◆ **PROVIDED RECORDS**

(** * The prompt cache: Redis vector store and semantic cache

    A shallow embedding of [src/redis.ts] (class [RedisVectorStore]),
    [src/cache.ts] (class [PromptCache]) and the [/chat] route of
    [src/index.ts], with the properties of the cache engine proved on it.

    JavaScript numbers are IEEE 754 binary64 values: they are modelled by
    Rocq's primitive floats, whose operations are the same correctly
    rounded ones.  Asynchronous calls are sequential here: every [await]
    is a bind of the state monad [M] below. *)

From Stdlib Require Import ZArith List String Ascii Floats Lia Bool Sorted.
From Stdlib Require Import DecimalString DecimalZ DecimalPos.
From stdpp Require Import base gmap strings list.
Import ListNotations.

Local Open Scope string_scope.
Local Open Scope Z_scope.

(** ** Numbers *)

Module Num.

Definition zero : float := 0%float.

(** [x >= y] of JavaScript: false as soon as one side is NaN. *)
Definition ge (x y : float) : bool := PrimFloat.leb y x.

(** [x > y]. *)
Definition gt (x y : float) : bool := PrimFloat.ltb y x.

(** [x === y] on numbers: NaN differs from everything, [-0 === 0]. *)
Definition strict_eq (x y : float) : bool := PrimFloat.eqb x y.

(** A number that is not NaN, and one that is neither NaN nor infinite. *)
Definition not_nan (x : float) : Prop := Prim2SF x <> S754_nan.

Definition finite (x : float) : bool :=
  match Prim2SF x with
  | S754_zero _ | S754_finite _ _ _ => true
  | _ => false
  end.


(** The order of the numbers that are not NaN, read off their
    representation: the rank grows with the number, and two numbers have
    the same rank exactly when [===] holds of them. *)
Definition magnitude (m : positive) (e : Z) : Z := (e + 1075) * 2 ^ 53 + Z.pos m.

Definition spec_rank (x : spec_float) : Z :=
  match x with
  | S754_zero _ => 0
  | S754_infinity s => cond_Zopp s (2047 * 2 ^ 53)
  | S754_nan => 0
  | S754_finite s m e => cond_Zopp s (magnitude m e)
  end.

Definition rank (x : float) : Z := spec_rank (Prim2SF x).

(** The results of rounding a positive quantity. *)
Definition positive_result (r : spec_float) : Prop :=
  match r with
  | S754_finite false _ _ | S754_infinity false => True
  | _ => False
  end.

End Num.

(** ** [types.ts] *)

Record CachedEntry := mkEntry {
  prompt : string;
  embedding : list float;
  response : string;
  timestamp : Z;
  model : string
}.

Record VectorSearchResult := mkResult {
  id : string;
  score : float;
  data : CachedEntry
}.

(** The part of [Env] that is a plain value; the bindings [AI] and
    [CACHE_STATS] and the Redis endpoint are services of the world below. *)
Record Env := mkEnv {
  SIMILARITY_THRESHOLD : option string
}.

Record ChatRequest := mkRequest {
  req_prompt : option string;
  req_model : option string;
  req_max_tokens : option Z;
  req_temperature : option float
}.

Record ChatResponse := mkChat {
  chat_response : string;
  cached : bool;
  chat_similarity : option float;
  chat_timestamp : Z
}.

Inductive Response :=
  | JsonChat (status : Z) (body : ChatResponse)
  | JsonError (status : Z) (error : string) (details : option string).

(** ** [RedisVectorStore.cosineSimilarity] *)

(** One turn of the [for] loop: the three running sums. *)
Definition cosine_step (acc : float * float * float) (xy : float * float)
  : float * float * float :=
  let '(dotProduct, normA, normB) := acc in
  let '(x, y) := xy in
  (PrimFloat.add dotProduct (PrimFloat.mul x y),
   PrimFloat.add normA (PrimFloat.mul x x),
   PrimFloat.add normB (PrimFloat.mul y y)).

Definition cosine_sums (a b : list float) : float * float * float :=
  fold_left cosine_step (combine a b) (Num.zero, Num.zero, Num.zero).

(** The sums the loop computes, each on its own. *)
Definition dot_product (a b : list float) : float :=
  fold_left (fun d xy => PrimFloat.add d (PrimFloat.mul (fst xy) (snd xy))) (combine a b) Num.zero.

Definition sum_squares (v : list float) : float :=
  fold_left (fun n x => PrimFloat.add n (PrimFloat.mul x x)) v Num.zero.

Definition cosineSimilarity (a b : list float) : float :=
  if negb (Nat.eqb (length a) (length b)) then Num.zero
  else
    let '(dotProduct, normA, normB) := cosine_sums a b in
    let denominator := PrimFloat.mul (PrimFloat.sqrt normA) (PrimFloat.sqrt normB) in
    if Num.strict_eq denominator Num.zero then Num.zero
    else PrimFloat.div dotProduct denominator.

(** ** [Array.prototype.sort] and [Array.prototype.slice]

    [sort] is stable, and its result is fixed by the comparator whenever
    the comparator is a consistent ordering: it is the list obtained by
    inserting the elements one by one, last to first, each before the
    first element it does not sort after.  [x] sorts after [y] when
    [compareFn x y > 0]; a NaN from the comparator counts as [+0].  The
    comparator of [searchSimilar] is consistent on the matches it sorts,
    whose scores are never NaN ([sorts_after_by_score] below). *)

Section ArraySort.
Context {A : Type}.
Variable compareFn : A -> A -> float.

Definition sorts_after (x y : A) : bool := Num.gt (compareFn x y) Num.zero.

Fixpoint sort_insert (x : A) (l : list A) : list A :=
  match l with
  | [] => [x]
  | y :: l' => if sorts_after x y then y :: sort_insert x l' else x :: l
  end.

Definition Array_sort (l : list A) : list A := fold_right sort_insert [] l.

End ArraySort.

(** [l.slice(0, end)]: a negative [end] counts from the end of the
    array.  [slice] truncates its argument to an integer first (NaN to
    0), so integers stand for every [end]. *)
Definition Array_slice0 {A : Type} (l : list A) (end_ : Z) : list A :=
  let len := Z.of_nat (length l) in
  let final := if end_ <? 0 then Z.max (len + end_) 0 else Z.min end_ len in
  firstn (Z.to_nat final) l.

(** ** The world the worker runs in

    The worker talks to three services: the Upstash Redis database behind
    its REST endpoint, the Workers AI binding [env.AI] and the KV
    namespace [env.CACHE_STATS].  It also reads the clock. *)

Inductive exn :=
  | RedisError (statusText : string)   (* thrown by [execute] *)
  | SyntaxError                        (* thrown by [JSON.parse] *)
  | AiError (message : string).        (* thrown by [env.AI.run] *)

Inductive outcome (A : Type) :=
  | Returned (a : A)
  | Thrown (e : exn).
Arguments Returned {A} a.
Arguments Thrown {A} e.

(** A call of [env.AI.run]: on the embedding model with [{ text }], or on
    a text model with [{ messages, max_tokens, temperature }]. *)
Inductive ai_call :=
  | EmbedCall (model_ text : string)
  | ChatCall (model_ prompt_ : string).

Record World := mkWorld {
  redis : gmap string string;        (* key -> JSON text *)
  redis_status : option string;      (* [Some statusText]: the endpoint answers with a non-ok status *)
  CACHE_STATS : gmap string string;
  ai_calls : list ai_call;           (* every [AI.run] so far, oldest first *)
  clock : Z                          (* what [Date.now()] reads *)
}.

Definition M (A : Type) : Type := World -> outcome A * World.

Definition ret {A} (a : A) : M A := fun w => (Returned a, w).

Definition throw {A} (e : exn) : M A := fun w => (Thrown e, w).

Definition bind {A B} (m : M A) (k : A -> M B) : M B :=
  fun w =>
    match m w with
    | (Returned a, w') => k a w'
    | (Thrown e, w') => (Thrown e, w')
    end.

(** [try { body } catch (e) { handler }] *)
Definition try_catch {A} (body : M A) (handler : exn -> M A) : M A :=
  fun w =>
    match body w with
    | (Returned a, w') => (Returned a, w')
    | (Thrown e, w') => handler e w'
    end.

Notation "'let*' x ':=' m 'in' k" := (bind m (fun x => k))
  (at level 10, x pattern, m at level 100, k at level 200).

Definition Date_now : M Z := fun w => (Returned (clock w), w).

Definition with_redis (f : gmap string string -> gmap string string) (w : World) : World :=
  mkWorld (f (redis w)) (redis_status w) (CACHE_STATS w) (ai_calls w) (clock w).

Definition with_stats (f : gmap string string -> gmap string string) (w : World) : World :=
  mkWorld (redis w) (redis_status w) (f (CACHE_STATS w)) (ai_calls w) (clock w).

Definition with_ai_call (c : ai_call) (w : World) : World :=
  mkWorld (redis w) (redis_status w) (CACHE_STATS w) (ai_calls w ++ [c])%list (clock w).

(** ** Redis commands *)

Inductive command :=
  | KEYS (pattern : string)
  | JSON_GET (key : string)
  | JSON_SET (key path value : string).

Inductive reply :=
  | Keys (keys : list string)
  | Bulk (text : option string)   (* [None] is the null reply *)
  | Ok.

(** The glob patterns of [KEYS], as far as the worker uses them: literal
    characters and a closing [*]. *)
Fixpoint glob (pattern s : string) : bool :=
  match pattern with
  | EmptyString => match s with EmptyString => true | _ => false end
  | String c pattern' =>
      if (Ascii.eqb c "*" && String.eqb pattern' EmptyString)%bool then true
      else
        match s with
        | EmptyString => false
        | String d s' => (Ascii.eqb c d && glob pattern' s')%bool
        end
  end.


(** ** Example services

    Concrete services for the examples: two enumeration orders of the
    keyspace, a JSON codec given by the finite table of the documents an
    example uses, an embedding model given by a table, and the clock of
    an empty database. *)

Definition keyspace_of (db : gmap string string) : list string :=
  map fst (map_to_list db).

Definition keyspace_rev (db : gmap string string) : list string :=
  rev (keyspace_of db).

Fixpoint floats_eqb (u v : list float) : bool :=
  match u, v with
  | [], [] => true
  | x :: u', y :: v' => (PrimFloat.Leibniz.eqb x y && floats_eqb u' v')%bool
  | _, _ => false
  end.

Definition entry_eqb (a b : CachedEntry) : bool :=
  (String.eqb (prompt a) (prompt b) && floats_eqb (embedding a) (embedding b)
   && String.eqb (response a) (response b) && (timestamp a =? timestamp b)
   && String.eqb (model a) (model b))%bool.

Definition table_stringify (docs : list (string * CachedEntry)) (e : CachedEntry) : string :=
  match find (fun d => entry_eqb (snd d) e) docs with
  | Some d => fst d
  | None => "null"
  end.

Definition table_parse (docs : list (string * CachedEntry)) (text : string) : option CachedEntry :=
  option_map snd (find (fun d => String.eqb (fst d) text) docs).

Definition table_embedding (table : list (string * list float)) (text : string)
  : outcome (list float) :=
  match find (fun d => String.eqb (fst d) text) table with
  | Some d => Returned (snd d)
  | None => Thrown (AiError "embedding model unavailable")
  end.

Definition canned_text (answer : string) (model_ prompt_ : string) (maxTokens : Z)
    (temperature : float) : outcome string :=
  Returned answer.

Definition parseFloat_of (text : string) : float :=
  if String.eqb text "0.85" then 0x1.b333333333333p-1%float
  else if String.eqb text "1" then 1%float
  else if String.eqb text "0" then 0%float
  else nan.
(* ===== verification/_CoqProject ===== *)
-Q . S2P
Prelude.v
Text.v
Maps.v
Bytes.v
Conversation.v
SecretChat.v
Message.v
Payment.v
Wallet.v
MiniAppServiceCall.v
Apps.v
Community.v
EngineTypes.v
EngineCore.v
EngineConversation.v
EngineMessage.v
EngineCommerce.v
EngineCommunity.v
EngineApp.v
EngineApply.v
Engine.v
EngineInvariant.v
EngineMoney.v
EngineDemo.v
EngineOrders.v
EngineMessaging.v
EngineSecrecy.v
EngineGovernance.v
EngineRetention.v
Tl.v
Schema.v
Transport.v
MtSession.v
Crypto.v
Auth.v
Dc.v
Api.v
MediaCache.v
TransferQueue.v
Extension.v
Notification.v
Realtime.v
Access.v
Signaling.v
Settlement.v
StateError.v
Search.v
BlobStore.v
Protocol.v
Store.v
SqliteStore.v
JsonStore.v
ServiceView.v
ServiceJournal.v
ServiceCommand.v
MessagingService.v
ServicePersistence.v
ServiceSync.v
ServiceExpiry.v
ServiceIntegrity.v
ServicePrivacy.v
ServiceDelivery.v
ServiceReplay.v
Server.v
ServiceDemo.v
TgEngine.v
TgInvariant.v
TgStorage.v
TgPersistence.v
TgDemo.v
Numbers.v
Handshake.v
KeyTransport.v
KeyAgreement.v
HandshakeSafety.v
Srp.v
Network.v
NetworkAnswers.v
Runtime.v
GlobalDharma.v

◆ **TO DO**
From the records above, transcribe exactly the run of lines that opens with the line holding "(** A call of" and closes with the line holding "match pattern with", both included.

◆ **TASK RESPONSE**
(** A call of [env.AI.run]: on the embedding model with [{ text }], or on
    a text model with [{ messages, max_tokens, temperature }]. *)
Inductive ai_call :=
  | EmbedCall (model_ text : string)
  | ChatCall (model_ prompt_ : string).

Record World := mkWorld {
  redis : gmap string string;        (* key -> JSON text *)
  redis_status : option string;      (* [Some statusText]: the endpoint answers with a non-ok status *)
  CACHE_STATS : gmap string string;
  ai_calls : list ai_call;           (* every [AI.run] so far, oldest first *)
  clock : Z                          (* what [Date.now()] reads *)
}.

Definition M (A : Type) : Type := World -> outcome A * World.

Definition ret {A} (a : A) : M A := fun w => (Returned a, w).

Definition throw {A} (e : exn) : M A := fun w => (Thrown e, w).

Definition bind {A B} (m : M A) (k : A -> M B) : M B :=
  fun w =>
    match m w with
    | (Returned a, w') => k a w'
    | (Thrown e, w') => (Thrown e, w')
    end.

(** [try { body } catch (e) { handler }] *)
Definition try_catch {A} (body : M A) (handler : exn -> M A) : M A :=
  fun w =>
    match body w with
    | (Returned a, w') => (Returned a, w')
    | (Thrown e, w') => handler e w'
    end.

Notation "'let*' x ':=' m 'in' k" := (bind m (fun x => k))
  (at level 10, x pattern, m at level 100, k at level 200).

Definition Date_now : M Z := fun w => (Returned (clock w), w).

Definition with_redis (f : gmap string string -> gmap string string) (w : World) : World :=
  mkWorld (f (redis w)) (redis_status w) (CACHE_STATS w) (ai_calls w) (clock w).

Definition with_stats (f : gmap string string -> gmap string string) (w : World) : World :=
  mkWorld (redis w) (redis_status w) (f (CACHE_STATS w)) (ai_calls w) (clock w).

Definition with_ai_call (c : ai_call) (w : World) : World :=
  mkWorld (redis w) (redis_status w) (CACHE_STATS w) (ai_calls w ++ [c])%list (clock w).

(** ** Redis commands *)

Inductive command :=
  | KEYS (pattern : string)
  | JSON_GET (key : string)
  | JSON_SET (key path value : string).

Inductive reply :=
  | Keys (keys : list string)
  | Bulk (text : option string)   (* [None] is the null reply *)
  | Ok.

(** The glob patterns of [KEYS], as far as the worker uses them: literal
    characters and a closing [*]. *)
Fixpoint glob (pattern s : string) : bool :=
  match pattern with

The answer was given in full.